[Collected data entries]
——————————

(* ===== verification/Tests.v ===== *)
(** * The repository's own tests

    The tests of [pfcp-common], [upf-edge-common] and of the two terminals'
    command parsers, as statements about the model, under their names in the
    source: each is decided by evaluating the definitions. *)

From S2P Require Import Prelude Text Types Header Ie Builder Messages Dict Registry Common Commands.

Definition ipv4 (a b c d : Z) : Z := from_be_bytes [a; b; c; d].

(** A test passes when its assertions, in their order, come out true; an
    [unwrap] of an error fails it. *)
Definition unwrap {E A} (m : outcome E A) (test : A → bool) : bool :=
  match m with Ok a => test a | _ => false end.
Definition is_err {E A} (m : outcome E A) : bool := match m with Err _ => true | _ => false end.
Definition get {A} (l : list A) (i : nat) (test : A → bool) : bool :=
  match l !! i with Some a => test a | None => false end.
Definition same {A} `{EqDecision A} (a b : A) : bool := bool_decide (a = b).

Ltac passes := vm_compute; reflexivity.

(** ** [pfcp-common/src/header.rs] *)

Example node_header_roundtrip :
  let bytes := encode (new_node_msg 1 42) in
  same (length bytes) 8%nat &&
  unwrap (decode bytes) (λ '(decoded, body),
    (hdr_version decoded =? 1) && negb (hdr_s_flag decoded) && (hdr_msg_type decoded =? 1) &&
    (hdr_seq_num decoded =? 42) && same (hdr_seid decoded) None && same (length body) 0%nat) = true.
Proof. passes. Qed.

Example session_header_roundtrip :
  let bytes := encode (new_session_msg 50 3735928559 99) in
  same (length bytes) 16%nat &&
  unwrap (decode bytes) (λ '(decoded, _),
    hdr_s_flag decoded && (hdr_msg_type decoded =? 50) &&
    same (hdr_seid decoded) (Some 3735928559) && (hdr_seq_num decoded =? 99)) = true.
Proof. passes. Qed.

Example too_short_buffer : is_err (decode [32; 1; 0]) = true.
Proof. passes. Qed.

(** ** [pfcp-common/src/ie.rs] *)

Example test_iter_ies :
  let ies := iter_ies [0; 56; 0; 2; 0; 1; 0; 29; 0; 4; 0; 0; 0; 100] in
  same (length ies) 2%nat && get ies 0 (λ ie, ie_type ie =? PFCP_IE_PDR_ID) &&
  get ies 1 (λ ie, ie_type ie =? PFCP_IE_PRECEDENCE) = true.
Proof. passes. Qed.

Example test_parse_node_id :
  unwrap (parse_node_id [0; 10; 45; 0; 1]) (λ addr, addr =? ipv4 10 45 0 1) = true.
Proof. passes. Qed.

Example test_parse_fteid_choose :
  unwrap (parse_fteid [4; 0; 0; 0; 0]) (λ '(teid, addr), (teid =? 0) && (addr =? 0)) = true.
Proof. passes. Qed.

Example test_parse_ue_ip :
  unwrap (parse_ue_ip_address [2; 10; 45; 0; 100]) (λ addr, addr =? ipv4 10 45 0 100) = true.
Proof. passes. Qed.

Example test_truncated_ie : same (length (iter_ies [0; 56; 0; 10; 0; 1])) 0%nat = true.
Proof. passes. Qed.

Definition test_pdr (choose : bool) (ue_ip : option Z) (urr_id : option Z) (removal : bool) : PdrParams :=
  {| pp_pdr_id := 1; pp_precedence := 100; pp_source_interface := 0; pp_fteid_choose := choose;
     pp_ue_ip := ue_ip; pp_far_id := 1; pp_urr_id := urr_id; pp_outer_header_removal := removal;
     pp_sdf_filter := None |}.
Definition pdr_message (p : PdrParams) : outcome PfcpError (list Z) :=
  finish (add_create_pdr (msg_new (new_session_msg PFCP_SESSION_ESTABLISHMENT_REQ 0 1)) p).

Example test_pdr_with_urr_id_roundtrip :
  unwrap (pdr_message (test_pdr false None (Some 7) false)) (λ bytes,
    unwrap (decode bytes) (λ '(_, body),
      match find_ie PFCP_IE_CREATE_PDR (iter_ies body) with
      | Some pdr_ie => unwrap (parse_create_pdr (ie_value pdr_ie)) (λ parsed,
          same (pdr_urr_id parsed) (Some 7) && same (pdr_far_id parsed) (Some 1))
      | None => false
      end)) = true.
Proof. passes. Qed.

(** ** [pfcp-common/src/builder.rs] *)

Example heartbeat_response_roundtrip :
  unwrap (build_heartbeat_response (E:=PfcpError) 42 3836947456) (λ bytes,
    unwrap (decode bytes) (λ '(hdr, body),
      (hdr_msg_type hdr =? PFCP_HEARTBEAT_RSP) && (hdr_seq_num hdr =? 42) &&
      let ies := iter_ies body in
      same (length ies) 1%nat && get ies 0 (λ ie,
        unwrap (parse_recovery_timestamp (ie_value ie)) (λ ts, ts =? 3836947456)))) = true.
Proof. passes. Qed.

Example session_establishment_response_roundtrip :
  unwrap (build_session_establishment_response (E:=PfcpError) 7 43981 1 (ipv4 10 45 0 4)
    [(1, 1000, ipv4 10 45 0 3)]) (λ bytes,
    unwrap (decode bytes) (λ '(hdr, body),
      (hdr_msg_type hdr =? PFCP_SESSION_ESTABLISHMENT_RSP) && same (hdr_seid hdr) (Some 43981) &&
      same (length (iter_ies body)) 4%nat)) = true.
Proof. passes. Qed.

Example create_pdr_roundtrip :
  unwrap (pdr_message (test_pdr true (Some (ipv4 10 45 0 100)) None true)) (λ bytes,
    unwrap (decode bytes) (λ '(_, body),
      let ies := iter_ies body in
      same (length ies) 1%nat && get ies 0 (λ ie, (ie_type ie =? PFCP_IE_CREATE_PDR) &&
        unwrap (parse_create_pdr (ie_value ie)) (λ pdr,
          (pdr_id pdr =? 1) && (precedence pdr =? 100) && (source_interface pdr =? 0) &&
          same (ue_ip pdr) (Some (ipv4 10 45 0 100)) && same (pdr_far_id pdr) (Some 1) &&
          outer_header_removal pdr)))) = true.
Proof. passes. Qed.

Definition test_urr (urr_id triggers total : Z) : list Z :=
  let inner := append_ie [] PFCP_IE_URR_ID (to_be_bytes 4 urr_id) in
  let inner := append_ie inner PFCP_IE_MEASUREMENT_METHOD [MEASUREMENT_METHOD_VOLUM] in
  let inner := append_ie inner PFCP_IE_REPORTING_TRIGGERS [triggers; 0] in
  append_ie inner PFCP_IE_VOLUME_THRESHOLD (VOLUME_THRESHOLD_TOVOL :: to_be_bytes 8 total).

Example test_urr_build_parse_roundtrip :
  let inner := append_ie (test_urr 5 (Z.lor REPORTING_TRIGGER_PERIO REPORTING_TRIGGER_VOLTH) 1000000)
                 PFCP_IE_MEASUREMENT_PERIOD (to_be_bytes 4 60) in
  unwrap (parse_create_urr inner) (λ parsed,
    (urr_id parsed =? 5) && (measurement_method parsed =? MEASUREMENT_METHOD_VOLUM) &&
    (Z.land (reporting_triggers parsed) REPORTING_TRIGGER_PERIO =? REPORTING_TRIGGER_PERIO) &&
    (Z.land (reporting_triggers parsed) REPORTING_TRIGGER_VOLTH =? REPORTING_TRIGGER_VOLTH) &&
    same (volume_threshold_total parsed) (Some 1000000) && same (measurement_period parsed) (Some 60)) = true.
Proof. passes. Qed.

Example test_urr_volth_only :
  unwrap (parse_create_urr (test_urr 1 REPORTING_TRIGGER_VOLTH 500)) (λ parsed,
    same (volume_threshold_total parsed) (Some 500) && same (measurement_period parsed) None &&
    (Z.land (reporting_triggers parsed) REPORTING_TRIGGER_PERIO =? 0)) = true.
Proof. passes. Qed.

(** ** [pfcp-common/src/types.rs] *)

Example test_parse_pdr_with_sdf_filter :
  let pdi := [0; 20; 0; 1; 0] ++ [0; 93; 0; 5; 2; 192; 168; 100; 100] ++
    [0; 23; 0; 13; 6; 0; 0; 0; 0; 0; 0; 0; 0; 0; 0; 0; 0] in
  let outer := [0; 56; 0; 2; 0; 1] ++ [0; 29; 0; 4; 0; 0; 0; 100] ++
    [0; 2] ++ to_be_bytes 2 (wrap 16 (Z.of_nat (length pdi))) ++ pdi ++ [0; 108; 0; 4; 0; 0; 0; 1] in
  unwrap (parse_create_pdr outer) (λ pdr,
    match sdf_filter pdr with Some sdf => proto sdf =? 6 | None => false end) = true.
Proof. passes. Qed.

(** ** [pfcp-common/src/dict_ext.rs] *)

Example lookup_heartbeat :
  match dict_lookup PFCP_HEARTBEAT_REQ with
  | Some dictionary => same (ms_name dictionary) "Heartbeat Request"%string && same (length (ms_ies dictionary)) 1%nat
  | None => false
  end = true.
Proof. passes. Qed.

Example lookup_unknown_returns_none : dict_lookup 99 = None.
Proof. passes. Qed.

Example validate_association_setup_missing_node_id :
  let result := validate PFCP_ASSOCIATION_SETUP_REQ [0; 96; 0; 4; 0; 0; 0; 1] in
  negb (validation_is_ok result) && bool_decide ("Node ID"%string ∈ missing result) = true.
Proof. passes. Qed.

Example validate_heartbeat_empty_body_is_ok : validation_is_ok (validate PFCP_HEARTBEAT_REQ []) = true.
Proof. passes. Qed.

(** ** [upf-edge-common/src/lib.rs] *)

Example test_pdr_key_composition : PdrKey_new 1 2 = 65538.
Proof. passes. Qed.

Example test_far_key_composition : FarKey_new 1 2 = 65538.
Proof. passes. Qed.

Example test_different_seid_no_collision : negb (PdrKey_new 1 1 =? PdrKey_new 2 1) = true.
Proof. passes. Qed.

Example test_same_session_different_ids : negb (PdrKey_new 5 1 =? PdrKey_new 5 2) = true.
Proof. passes. Qed.

Example test_max_pdr_id_u16 : PdrKey_new 3 65535 = Z.lor (Z.shiftl 3 16) 65535.
Proof. passes. Qed.

Example test_urr_key_composition : UrrKey_new 1 2 = 65538.
Proof. passes. Qed.

Example test_urr_key_different_seid_no_collision : negb (UrrKey_new 1 1 =? UrrKey_new 2 1) = true.
Proof. passes. Qed.

Example test_urr_key_same_session_multiple_urrs :
  let u1 := UrrKey_new 5 1 in let u2 := UrrKey_new 5 2 in let u3 := UrrKey_new 5 3 in
  negb (u1 =? u2) && negb (u2 =? u3) && negb (u1 =? u3) = true.
Proof. passes. Qed.

(** ** The command parsers ([tui/command.rs] of [upf-edge] and [smf-sim]) *)

Module Upf.
Example upf_parse_show_sessions : UpfCommand_from_input (lit "show sessions") = Ok UpfShowSessions.
Proof. passes. Qed.

Example upf_parse_seid_hex : UpfCommand_from_input (lit "show session 0x02") = Ok (UpfShowSession 2).
Proof. passes. Qed.

Example upf_parse_quit : UpfCommand_from_input (lit "q") = Ok UpfQuit.
Proof. passes. Qed.
End Upf.

Module Smf.
Example parse_show_sessions :
  Command_from_input (lit "show sessions") = Ok ShowSessions ∧
  Command_from_input (lit "session list") = Ok ShowSessions.
Proof. split; passes. Qed.

Example parse_add_session : Command_from_input (lit "add session 3") = Ok (AddSession 3).
Proof. passes. Qed.

Example parse_seid_hex : Command_from_input (lit "del session 0x01") = Ok (DelSession 1).
Proof. passes. Qed.

Example parse_unknown : is_err (Command_from_input (lit "foo bar")) = true.
Proof. passes. Qed.
End Smf.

——————————

(What is required) Among the entries above, how many lines include "length"? State the number and nothing else.

(Written response) 10